- PROBLEM DETAILS: Look through the records below for the line with "Definition actionsOf (c" and the line with "forall k v, bySchoolBuyerCourse", then return those lines and all lines between, exactly.

(Data items)
****************************************

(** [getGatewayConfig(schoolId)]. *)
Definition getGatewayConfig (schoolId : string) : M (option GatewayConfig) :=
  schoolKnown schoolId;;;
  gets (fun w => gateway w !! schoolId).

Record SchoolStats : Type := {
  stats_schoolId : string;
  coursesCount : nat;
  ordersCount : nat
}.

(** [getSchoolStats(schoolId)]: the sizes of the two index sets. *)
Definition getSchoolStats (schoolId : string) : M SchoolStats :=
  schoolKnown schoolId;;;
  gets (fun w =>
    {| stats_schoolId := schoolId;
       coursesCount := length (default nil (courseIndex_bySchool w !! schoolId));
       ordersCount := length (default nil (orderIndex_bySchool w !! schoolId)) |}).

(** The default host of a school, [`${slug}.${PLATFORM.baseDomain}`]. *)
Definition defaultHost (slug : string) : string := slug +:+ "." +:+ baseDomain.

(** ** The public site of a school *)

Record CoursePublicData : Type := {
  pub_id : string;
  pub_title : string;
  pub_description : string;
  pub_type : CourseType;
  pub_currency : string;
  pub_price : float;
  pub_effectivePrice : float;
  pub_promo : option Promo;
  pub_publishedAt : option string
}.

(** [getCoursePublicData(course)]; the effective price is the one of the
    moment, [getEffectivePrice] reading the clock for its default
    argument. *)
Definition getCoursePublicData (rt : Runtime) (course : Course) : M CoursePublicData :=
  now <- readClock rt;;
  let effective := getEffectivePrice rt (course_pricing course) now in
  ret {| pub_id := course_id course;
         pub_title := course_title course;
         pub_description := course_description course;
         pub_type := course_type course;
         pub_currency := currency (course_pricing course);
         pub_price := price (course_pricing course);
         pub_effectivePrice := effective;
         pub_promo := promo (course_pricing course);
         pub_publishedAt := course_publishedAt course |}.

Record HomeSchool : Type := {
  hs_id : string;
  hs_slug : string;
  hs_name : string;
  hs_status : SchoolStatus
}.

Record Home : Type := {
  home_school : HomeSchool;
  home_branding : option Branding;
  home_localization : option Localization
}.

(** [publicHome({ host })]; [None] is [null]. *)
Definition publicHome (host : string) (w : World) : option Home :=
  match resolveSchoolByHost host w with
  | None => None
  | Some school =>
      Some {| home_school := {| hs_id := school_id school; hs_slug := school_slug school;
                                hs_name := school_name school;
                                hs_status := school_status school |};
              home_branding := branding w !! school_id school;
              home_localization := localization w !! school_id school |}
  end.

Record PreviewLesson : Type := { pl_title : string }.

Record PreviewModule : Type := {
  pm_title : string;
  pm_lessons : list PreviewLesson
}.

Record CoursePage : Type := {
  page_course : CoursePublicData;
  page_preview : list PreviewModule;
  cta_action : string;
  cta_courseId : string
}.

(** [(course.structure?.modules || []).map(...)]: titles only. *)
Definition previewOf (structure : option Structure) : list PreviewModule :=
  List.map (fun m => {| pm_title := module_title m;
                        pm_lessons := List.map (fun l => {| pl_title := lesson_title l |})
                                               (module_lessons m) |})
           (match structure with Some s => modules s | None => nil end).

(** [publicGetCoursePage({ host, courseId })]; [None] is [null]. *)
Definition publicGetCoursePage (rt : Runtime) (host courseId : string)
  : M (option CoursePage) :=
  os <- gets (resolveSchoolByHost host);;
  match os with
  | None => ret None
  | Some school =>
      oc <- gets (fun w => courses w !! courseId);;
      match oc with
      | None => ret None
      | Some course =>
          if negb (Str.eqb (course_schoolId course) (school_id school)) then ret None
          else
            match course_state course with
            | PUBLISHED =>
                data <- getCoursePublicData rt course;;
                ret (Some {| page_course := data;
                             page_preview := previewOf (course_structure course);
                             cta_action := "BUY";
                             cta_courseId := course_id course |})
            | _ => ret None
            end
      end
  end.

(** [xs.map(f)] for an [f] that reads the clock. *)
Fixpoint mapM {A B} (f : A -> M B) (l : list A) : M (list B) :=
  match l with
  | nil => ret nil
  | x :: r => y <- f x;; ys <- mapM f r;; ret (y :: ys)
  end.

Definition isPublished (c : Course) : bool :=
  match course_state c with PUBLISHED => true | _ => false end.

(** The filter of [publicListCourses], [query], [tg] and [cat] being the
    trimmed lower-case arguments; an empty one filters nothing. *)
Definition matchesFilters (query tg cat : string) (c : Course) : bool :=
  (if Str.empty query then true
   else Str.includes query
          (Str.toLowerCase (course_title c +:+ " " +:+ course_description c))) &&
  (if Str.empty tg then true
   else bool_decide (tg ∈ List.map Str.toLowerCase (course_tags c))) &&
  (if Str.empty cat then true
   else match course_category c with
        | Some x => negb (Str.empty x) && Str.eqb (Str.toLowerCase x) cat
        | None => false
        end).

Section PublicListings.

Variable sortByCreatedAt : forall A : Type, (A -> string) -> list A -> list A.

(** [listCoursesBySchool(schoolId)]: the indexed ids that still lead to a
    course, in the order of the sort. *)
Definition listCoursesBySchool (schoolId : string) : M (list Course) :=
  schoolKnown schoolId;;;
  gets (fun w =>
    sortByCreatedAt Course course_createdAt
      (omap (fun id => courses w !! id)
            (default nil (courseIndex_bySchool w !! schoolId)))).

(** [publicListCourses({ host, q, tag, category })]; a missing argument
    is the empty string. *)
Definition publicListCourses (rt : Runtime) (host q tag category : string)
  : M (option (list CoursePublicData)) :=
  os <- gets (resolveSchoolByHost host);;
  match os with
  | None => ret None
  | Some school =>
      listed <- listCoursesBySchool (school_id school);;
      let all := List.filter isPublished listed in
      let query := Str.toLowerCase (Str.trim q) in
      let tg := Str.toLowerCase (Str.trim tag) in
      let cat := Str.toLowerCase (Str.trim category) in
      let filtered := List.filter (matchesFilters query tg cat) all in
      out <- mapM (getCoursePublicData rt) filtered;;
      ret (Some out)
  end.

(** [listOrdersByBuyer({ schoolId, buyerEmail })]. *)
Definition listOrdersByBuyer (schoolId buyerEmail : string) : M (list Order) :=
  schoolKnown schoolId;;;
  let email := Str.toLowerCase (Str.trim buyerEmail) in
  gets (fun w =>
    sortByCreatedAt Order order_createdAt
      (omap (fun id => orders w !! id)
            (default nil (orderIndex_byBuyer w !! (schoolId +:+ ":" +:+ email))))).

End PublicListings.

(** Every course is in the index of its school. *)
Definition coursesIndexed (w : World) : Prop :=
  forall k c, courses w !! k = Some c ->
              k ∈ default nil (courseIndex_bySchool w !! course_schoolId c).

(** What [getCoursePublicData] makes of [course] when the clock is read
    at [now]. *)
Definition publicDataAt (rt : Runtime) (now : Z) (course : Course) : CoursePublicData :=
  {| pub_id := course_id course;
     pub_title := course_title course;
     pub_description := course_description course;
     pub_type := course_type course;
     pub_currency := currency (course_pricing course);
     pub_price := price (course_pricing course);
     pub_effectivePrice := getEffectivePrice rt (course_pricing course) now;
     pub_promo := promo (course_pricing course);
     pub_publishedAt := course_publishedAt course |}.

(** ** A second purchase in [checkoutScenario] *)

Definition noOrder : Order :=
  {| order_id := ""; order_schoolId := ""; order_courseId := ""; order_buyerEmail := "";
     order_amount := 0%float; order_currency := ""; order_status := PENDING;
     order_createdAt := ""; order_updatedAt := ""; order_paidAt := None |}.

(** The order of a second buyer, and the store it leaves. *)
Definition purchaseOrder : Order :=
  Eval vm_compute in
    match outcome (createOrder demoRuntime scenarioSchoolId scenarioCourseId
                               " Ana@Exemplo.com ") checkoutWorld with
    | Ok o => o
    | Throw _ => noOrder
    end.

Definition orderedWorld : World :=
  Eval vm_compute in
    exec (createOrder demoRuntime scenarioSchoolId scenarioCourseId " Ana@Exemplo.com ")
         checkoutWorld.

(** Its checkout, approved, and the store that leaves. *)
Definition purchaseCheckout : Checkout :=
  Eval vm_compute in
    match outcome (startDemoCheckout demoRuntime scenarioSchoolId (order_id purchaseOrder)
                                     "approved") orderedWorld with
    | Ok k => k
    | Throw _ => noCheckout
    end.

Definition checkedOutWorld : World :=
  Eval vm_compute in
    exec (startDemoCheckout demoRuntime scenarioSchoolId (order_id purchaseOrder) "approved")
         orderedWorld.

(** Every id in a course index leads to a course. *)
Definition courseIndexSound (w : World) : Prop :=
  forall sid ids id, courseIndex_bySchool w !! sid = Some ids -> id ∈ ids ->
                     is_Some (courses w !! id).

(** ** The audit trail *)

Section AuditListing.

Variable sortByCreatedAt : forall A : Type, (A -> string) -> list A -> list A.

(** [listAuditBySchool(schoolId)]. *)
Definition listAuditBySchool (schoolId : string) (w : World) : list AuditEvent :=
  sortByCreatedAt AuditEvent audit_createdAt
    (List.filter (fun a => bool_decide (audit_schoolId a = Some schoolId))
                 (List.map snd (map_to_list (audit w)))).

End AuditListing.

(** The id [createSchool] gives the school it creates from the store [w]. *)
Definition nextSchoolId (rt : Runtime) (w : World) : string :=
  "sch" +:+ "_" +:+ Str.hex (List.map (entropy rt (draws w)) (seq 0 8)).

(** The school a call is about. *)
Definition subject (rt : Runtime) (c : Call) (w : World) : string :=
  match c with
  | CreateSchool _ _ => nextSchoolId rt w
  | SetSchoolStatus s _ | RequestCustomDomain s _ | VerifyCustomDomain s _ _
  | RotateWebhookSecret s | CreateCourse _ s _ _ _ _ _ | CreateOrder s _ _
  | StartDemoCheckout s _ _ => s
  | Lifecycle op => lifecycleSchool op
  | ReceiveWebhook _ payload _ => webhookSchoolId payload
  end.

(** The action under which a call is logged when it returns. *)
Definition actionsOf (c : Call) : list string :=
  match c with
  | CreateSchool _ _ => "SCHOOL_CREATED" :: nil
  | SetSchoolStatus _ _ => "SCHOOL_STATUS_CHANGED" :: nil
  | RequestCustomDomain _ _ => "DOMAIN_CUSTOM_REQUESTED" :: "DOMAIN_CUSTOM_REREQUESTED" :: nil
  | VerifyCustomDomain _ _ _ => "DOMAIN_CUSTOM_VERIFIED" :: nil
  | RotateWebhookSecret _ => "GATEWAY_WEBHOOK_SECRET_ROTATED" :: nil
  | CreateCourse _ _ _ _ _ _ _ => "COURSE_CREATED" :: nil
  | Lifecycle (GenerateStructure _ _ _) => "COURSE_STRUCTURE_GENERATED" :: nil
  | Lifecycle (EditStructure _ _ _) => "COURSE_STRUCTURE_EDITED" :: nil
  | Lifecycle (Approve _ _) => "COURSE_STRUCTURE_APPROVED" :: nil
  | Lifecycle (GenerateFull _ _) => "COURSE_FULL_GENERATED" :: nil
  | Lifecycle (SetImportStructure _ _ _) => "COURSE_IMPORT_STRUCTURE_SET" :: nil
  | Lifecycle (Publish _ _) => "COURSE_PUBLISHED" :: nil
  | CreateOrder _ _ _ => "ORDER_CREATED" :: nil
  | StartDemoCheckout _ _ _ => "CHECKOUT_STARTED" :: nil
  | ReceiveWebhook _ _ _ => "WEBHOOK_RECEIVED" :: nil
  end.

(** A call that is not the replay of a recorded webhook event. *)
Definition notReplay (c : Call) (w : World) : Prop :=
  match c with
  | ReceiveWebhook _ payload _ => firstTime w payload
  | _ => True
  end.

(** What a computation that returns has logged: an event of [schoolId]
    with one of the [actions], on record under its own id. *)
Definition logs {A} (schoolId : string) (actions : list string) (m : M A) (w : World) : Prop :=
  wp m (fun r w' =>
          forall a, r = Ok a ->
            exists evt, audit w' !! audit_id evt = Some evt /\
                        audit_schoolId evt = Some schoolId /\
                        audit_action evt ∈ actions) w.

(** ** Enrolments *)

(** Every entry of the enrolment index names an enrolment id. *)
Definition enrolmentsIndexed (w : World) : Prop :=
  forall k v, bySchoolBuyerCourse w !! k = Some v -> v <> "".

****************************************

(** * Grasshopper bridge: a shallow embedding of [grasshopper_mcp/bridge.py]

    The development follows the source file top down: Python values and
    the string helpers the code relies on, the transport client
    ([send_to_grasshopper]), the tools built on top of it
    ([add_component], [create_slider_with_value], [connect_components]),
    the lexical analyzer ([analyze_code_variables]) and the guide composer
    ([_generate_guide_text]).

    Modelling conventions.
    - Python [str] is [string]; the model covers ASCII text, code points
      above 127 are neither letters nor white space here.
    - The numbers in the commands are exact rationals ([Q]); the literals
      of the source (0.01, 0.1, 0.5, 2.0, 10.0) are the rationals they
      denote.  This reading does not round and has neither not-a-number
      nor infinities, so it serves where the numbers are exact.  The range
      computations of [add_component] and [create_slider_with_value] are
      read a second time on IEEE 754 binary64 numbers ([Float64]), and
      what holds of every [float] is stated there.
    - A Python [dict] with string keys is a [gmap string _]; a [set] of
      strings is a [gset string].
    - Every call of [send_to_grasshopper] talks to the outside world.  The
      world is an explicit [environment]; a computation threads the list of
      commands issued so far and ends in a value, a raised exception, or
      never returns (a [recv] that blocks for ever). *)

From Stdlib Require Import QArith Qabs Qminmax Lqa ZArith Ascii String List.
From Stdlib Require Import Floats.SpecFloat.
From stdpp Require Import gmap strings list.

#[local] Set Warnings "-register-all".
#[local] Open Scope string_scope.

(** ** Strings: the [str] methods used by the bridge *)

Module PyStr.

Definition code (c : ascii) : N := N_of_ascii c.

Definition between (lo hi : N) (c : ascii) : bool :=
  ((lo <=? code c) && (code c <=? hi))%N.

****************************************

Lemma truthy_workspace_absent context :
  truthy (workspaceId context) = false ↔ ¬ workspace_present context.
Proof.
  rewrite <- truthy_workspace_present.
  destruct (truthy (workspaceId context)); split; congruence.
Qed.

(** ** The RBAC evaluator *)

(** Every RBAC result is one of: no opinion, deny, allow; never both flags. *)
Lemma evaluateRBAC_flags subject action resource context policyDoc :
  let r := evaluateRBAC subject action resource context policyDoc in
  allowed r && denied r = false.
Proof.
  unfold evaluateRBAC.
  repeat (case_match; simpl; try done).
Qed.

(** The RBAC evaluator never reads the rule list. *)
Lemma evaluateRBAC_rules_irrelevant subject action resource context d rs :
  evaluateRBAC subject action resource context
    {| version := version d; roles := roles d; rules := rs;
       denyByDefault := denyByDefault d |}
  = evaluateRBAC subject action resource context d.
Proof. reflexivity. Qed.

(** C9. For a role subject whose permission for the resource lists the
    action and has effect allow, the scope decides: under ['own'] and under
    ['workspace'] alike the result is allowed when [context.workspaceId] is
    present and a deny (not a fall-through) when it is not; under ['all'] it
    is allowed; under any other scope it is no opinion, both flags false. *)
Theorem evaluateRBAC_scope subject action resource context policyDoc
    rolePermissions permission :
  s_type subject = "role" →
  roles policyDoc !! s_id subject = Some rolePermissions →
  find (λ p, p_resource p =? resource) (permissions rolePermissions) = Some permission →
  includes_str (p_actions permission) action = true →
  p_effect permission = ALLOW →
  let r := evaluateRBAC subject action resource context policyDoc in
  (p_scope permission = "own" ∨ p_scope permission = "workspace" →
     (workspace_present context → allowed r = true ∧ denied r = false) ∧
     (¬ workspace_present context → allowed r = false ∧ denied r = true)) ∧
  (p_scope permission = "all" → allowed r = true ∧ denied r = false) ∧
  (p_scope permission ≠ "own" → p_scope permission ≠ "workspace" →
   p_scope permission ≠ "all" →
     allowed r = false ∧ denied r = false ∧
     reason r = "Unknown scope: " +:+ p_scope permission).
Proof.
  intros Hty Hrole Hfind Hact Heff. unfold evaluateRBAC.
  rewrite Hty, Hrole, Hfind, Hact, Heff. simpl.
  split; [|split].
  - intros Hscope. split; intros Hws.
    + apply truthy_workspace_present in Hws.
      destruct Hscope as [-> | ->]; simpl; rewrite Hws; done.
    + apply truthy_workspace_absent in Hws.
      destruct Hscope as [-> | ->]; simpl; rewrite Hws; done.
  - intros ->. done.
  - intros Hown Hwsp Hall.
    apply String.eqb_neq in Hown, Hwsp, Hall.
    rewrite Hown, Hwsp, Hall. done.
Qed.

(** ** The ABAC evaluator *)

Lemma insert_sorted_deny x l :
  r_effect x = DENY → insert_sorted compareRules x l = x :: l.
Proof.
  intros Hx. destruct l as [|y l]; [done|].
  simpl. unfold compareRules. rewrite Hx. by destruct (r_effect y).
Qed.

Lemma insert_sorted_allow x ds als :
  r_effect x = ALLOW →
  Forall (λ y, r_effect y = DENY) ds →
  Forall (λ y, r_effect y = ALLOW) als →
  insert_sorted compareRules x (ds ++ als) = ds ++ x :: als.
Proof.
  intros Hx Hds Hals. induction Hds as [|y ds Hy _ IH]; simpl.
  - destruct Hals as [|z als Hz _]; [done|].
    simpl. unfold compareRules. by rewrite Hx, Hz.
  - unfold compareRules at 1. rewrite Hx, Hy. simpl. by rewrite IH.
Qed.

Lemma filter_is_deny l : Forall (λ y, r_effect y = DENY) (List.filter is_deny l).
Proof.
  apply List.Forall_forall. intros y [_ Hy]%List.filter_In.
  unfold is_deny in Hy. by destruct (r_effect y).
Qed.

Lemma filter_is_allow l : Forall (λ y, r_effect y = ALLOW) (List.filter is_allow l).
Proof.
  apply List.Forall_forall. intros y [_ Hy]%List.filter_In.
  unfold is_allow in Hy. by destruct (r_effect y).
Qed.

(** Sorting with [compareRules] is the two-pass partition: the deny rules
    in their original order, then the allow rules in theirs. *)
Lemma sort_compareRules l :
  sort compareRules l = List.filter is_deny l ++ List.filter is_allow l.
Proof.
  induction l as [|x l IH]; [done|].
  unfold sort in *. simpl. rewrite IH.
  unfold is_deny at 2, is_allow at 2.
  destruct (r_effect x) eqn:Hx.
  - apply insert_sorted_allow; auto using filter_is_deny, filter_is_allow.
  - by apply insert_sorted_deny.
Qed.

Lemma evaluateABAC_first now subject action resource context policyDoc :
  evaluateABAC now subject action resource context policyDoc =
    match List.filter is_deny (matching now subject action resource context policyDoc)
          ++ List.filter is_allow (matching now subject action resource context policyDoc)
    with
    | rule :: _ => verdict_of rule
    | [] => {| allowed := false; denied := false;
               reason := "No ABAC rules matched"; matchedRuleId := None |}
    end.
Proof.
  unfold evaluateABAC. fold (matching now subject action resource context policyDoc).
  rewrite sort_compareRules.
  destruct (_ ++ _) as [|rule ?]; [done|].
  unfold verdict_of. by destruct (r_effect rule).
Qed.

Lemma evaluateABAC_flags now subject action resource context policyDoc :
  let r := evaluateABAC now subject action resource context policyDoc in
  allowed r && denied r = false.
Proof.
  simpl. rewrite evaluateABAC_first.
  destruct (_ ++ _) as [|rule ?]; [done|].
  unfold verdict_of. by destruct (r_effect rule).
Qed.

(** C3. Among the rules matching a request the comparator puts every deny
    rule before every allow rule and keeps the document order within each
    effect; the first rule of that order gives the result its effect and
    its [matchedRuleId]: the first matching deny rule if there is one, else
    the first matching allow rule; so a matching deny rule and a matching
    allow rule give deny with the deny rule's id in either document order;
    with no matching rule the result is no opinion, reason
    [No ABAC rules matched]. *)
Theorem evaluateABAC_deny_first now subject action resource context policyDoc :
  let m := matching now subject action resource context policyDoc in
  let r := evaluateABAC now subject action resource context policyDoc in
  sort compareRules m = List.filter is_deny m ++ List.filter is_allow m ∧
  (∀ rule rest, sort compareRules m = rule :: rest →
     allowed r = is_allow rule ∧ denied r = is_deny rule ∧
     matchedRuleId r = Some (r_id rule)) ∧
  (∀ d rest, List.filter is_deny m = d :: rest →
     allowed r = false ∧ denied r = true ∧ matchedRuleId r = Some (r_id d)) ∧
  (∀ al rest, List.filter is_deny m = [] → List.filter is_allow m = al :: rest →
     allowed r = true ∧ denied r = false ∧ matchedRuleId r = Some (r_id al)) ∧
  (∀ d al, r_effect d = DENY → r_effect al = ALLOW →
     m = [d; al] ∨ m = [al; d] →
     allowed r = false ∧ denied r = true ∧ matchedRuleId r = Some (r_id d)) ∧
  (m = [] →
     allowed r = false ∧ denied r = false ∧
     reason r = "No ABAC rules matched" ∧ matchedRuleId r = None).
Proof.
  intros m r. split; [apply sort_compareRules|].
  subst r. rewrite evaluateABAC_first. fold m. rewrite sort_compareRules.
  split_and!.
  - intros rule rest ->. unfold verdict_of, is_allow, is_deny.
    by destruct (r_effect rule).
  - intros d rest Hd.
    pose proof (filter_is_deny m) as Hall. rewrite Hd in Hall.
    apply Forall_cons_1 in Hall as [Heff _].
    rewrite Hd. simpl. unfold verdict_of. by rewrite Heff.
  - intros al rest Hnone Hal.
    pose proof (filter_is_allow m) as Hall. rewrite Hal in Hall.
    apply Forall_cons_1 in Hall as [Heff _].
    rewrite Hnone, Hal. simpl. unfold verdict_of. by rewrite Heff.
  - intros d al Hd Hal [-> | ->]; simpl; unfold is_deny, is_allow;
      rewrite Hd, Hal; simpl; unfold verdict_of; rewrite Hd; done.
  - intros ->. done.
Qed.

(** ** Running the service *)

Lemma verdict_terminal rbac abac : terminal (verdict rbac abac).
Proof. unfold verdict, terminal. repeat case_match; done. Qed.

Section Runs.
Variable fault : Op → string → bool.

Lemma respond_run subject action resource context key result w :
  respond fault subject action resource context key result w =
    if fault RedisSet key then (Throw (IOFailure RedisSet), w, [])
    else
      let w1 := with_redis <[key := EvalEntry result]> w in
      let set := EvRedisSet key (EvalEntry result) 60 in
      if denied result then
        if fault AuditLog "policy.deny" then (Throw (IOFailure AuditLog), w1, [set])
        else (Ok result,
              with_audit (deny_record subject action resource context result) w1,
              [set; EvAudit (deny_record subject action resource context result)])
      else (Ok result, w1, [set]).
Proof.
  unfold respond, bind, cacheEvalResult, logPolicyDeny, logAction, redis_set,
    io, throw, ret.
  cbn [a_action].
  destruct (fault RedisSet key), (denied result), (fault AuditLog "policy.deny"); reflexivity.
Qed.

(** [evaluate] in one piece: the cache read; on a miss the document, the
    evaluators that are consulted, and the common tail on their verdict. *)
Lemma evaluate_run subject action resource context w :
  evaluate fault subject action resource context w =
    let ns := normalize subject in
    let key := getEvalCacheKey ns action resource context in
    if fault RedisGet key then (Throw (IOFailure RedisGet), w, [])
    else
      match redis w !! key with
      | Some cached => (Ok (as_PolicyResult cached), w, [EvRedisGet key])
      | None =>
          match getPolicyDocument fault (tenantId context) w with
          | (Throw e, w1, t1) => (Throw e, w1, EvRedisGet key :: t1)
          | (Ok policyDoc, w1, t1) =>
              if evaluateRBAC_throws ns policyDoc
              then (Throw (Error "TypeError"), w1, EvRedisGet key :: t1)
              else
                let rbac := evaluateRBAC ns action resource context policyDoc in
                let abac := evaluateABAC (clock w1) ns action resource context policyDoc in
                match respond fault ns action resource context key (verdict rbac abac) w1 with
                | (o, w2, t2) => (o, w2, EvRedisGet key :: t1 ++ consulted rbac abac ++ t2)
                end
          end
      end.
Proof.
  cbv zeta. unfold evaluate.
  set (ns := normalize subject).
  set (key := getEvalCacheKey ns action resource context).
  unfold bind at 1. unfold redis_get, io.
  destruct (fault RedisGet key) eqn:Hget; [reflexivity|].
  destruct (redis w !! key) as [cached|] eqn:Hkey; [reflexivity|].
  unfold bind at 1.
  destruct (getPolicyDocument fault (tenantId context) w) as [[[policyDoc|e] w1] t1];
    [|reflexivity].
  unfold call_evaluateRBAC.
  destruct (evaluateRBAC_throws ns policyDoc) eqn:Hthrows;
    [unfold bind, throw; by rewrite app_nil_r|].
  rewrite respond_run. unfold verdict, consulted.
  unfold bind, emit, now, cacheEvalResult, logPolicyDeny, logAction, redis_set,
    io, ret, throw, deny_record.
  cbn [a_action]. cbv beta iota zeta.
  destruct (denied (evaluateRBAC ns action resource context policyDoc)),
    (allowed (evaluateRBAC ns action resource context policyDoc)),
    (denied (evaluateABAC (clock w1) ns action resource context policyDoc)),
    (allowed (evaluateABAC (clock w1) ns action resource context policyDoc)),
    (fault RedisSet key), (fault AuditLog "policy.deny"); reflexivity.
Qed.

****************************************

- SOLUTION FOR THIS EXERCISE:
Definition actionsOf (c : Call) : list string :=
  match c with
  | CreateSchool _ _ => "SCHOOL_CREATED" :: nil
  | SetSchoolStatus _ _ => "SCHOOL_STATUS_CHANGED" :: nil
  | RequestCustomDomain _ _ => "DOMAIN_CUSTOM_REQUESTED" :: "DOMAIN_CUSTOM_REREQUESTED" :: nil
  | VerifyCustomDomain _ _ _ => "DOMAIN_CUSTOM_VERIFIED" :: nil
  | RotateWebhookSecret _ => "GATEWAY_WEBHOOK_SECRET_ROTATED" :: nil
  | CreateCourse _ _ _ _ _ _ _ => "COURSE_CREATED" :: nil
  | Lifecycle (GenerateStructure _ _ _) => "COURSE_STRUCTURE_GENERATED" :: nil
  | Lifecycle (EditStructure _ _ _) => "COURSE_STRUCTURE_EDITED" :: nil
  | Lifecycle (Approve _ _) => "COURSE_STRUCTURE_APPROVED" :: nil
  | Lifecycle (GenerateFull _ _) => "COURSE_FULL_GENERATED" :: nil
  | Lifecycle (SetImportStructure _ _ _) => "COURSE_IMPORT_STRUCTURE_SET" :: nil
  | Lifecycle (Publish _ _) => "COURSE_PUBLISHED" :: nil
  | CreateOrder _ _ _ => "ORDER_CREATED" :: nil
  | StartDemoCheckout _ _ _ => "CHECKOUT_STARTED" :: nil
  | ReceiveWebhook _ _ _ => "WEBHOOK_RECEIVED" :: nil
  end.

(** A call that is not the replay of a recorded webhook event. *)
Definition notReplay (c : Call) (w : World) : Prop :=
  match c with
  | ReceiveWebhook _ payload _ => firstTime w payload
  | _ => True
  end.

(** What a computation that returns has logged: an event of [schoolId]
    with one of the [actions], on record under its own id. *)
Definition logs {A} (schoolId : string) (actions : list string) (m : M A) (w : World) : Prop :=
  wp m (fun r w' =>
          forall a, r = Ok a ->
            exists evt, audit w' !! audit_id evt = Some evt /\
                        audit_schoolId evt = Some schoolId /\
                        audit_action evt ∈ actions) w.

(** ** Enrolments *)

(** Every entry of the enrolment index names an enrolment id. *)
Definition enrolmentsIndexed (w : World) : Prop :=
  forall k v, bySchoolBuyerCourse w !! k = Some v -> v <> "".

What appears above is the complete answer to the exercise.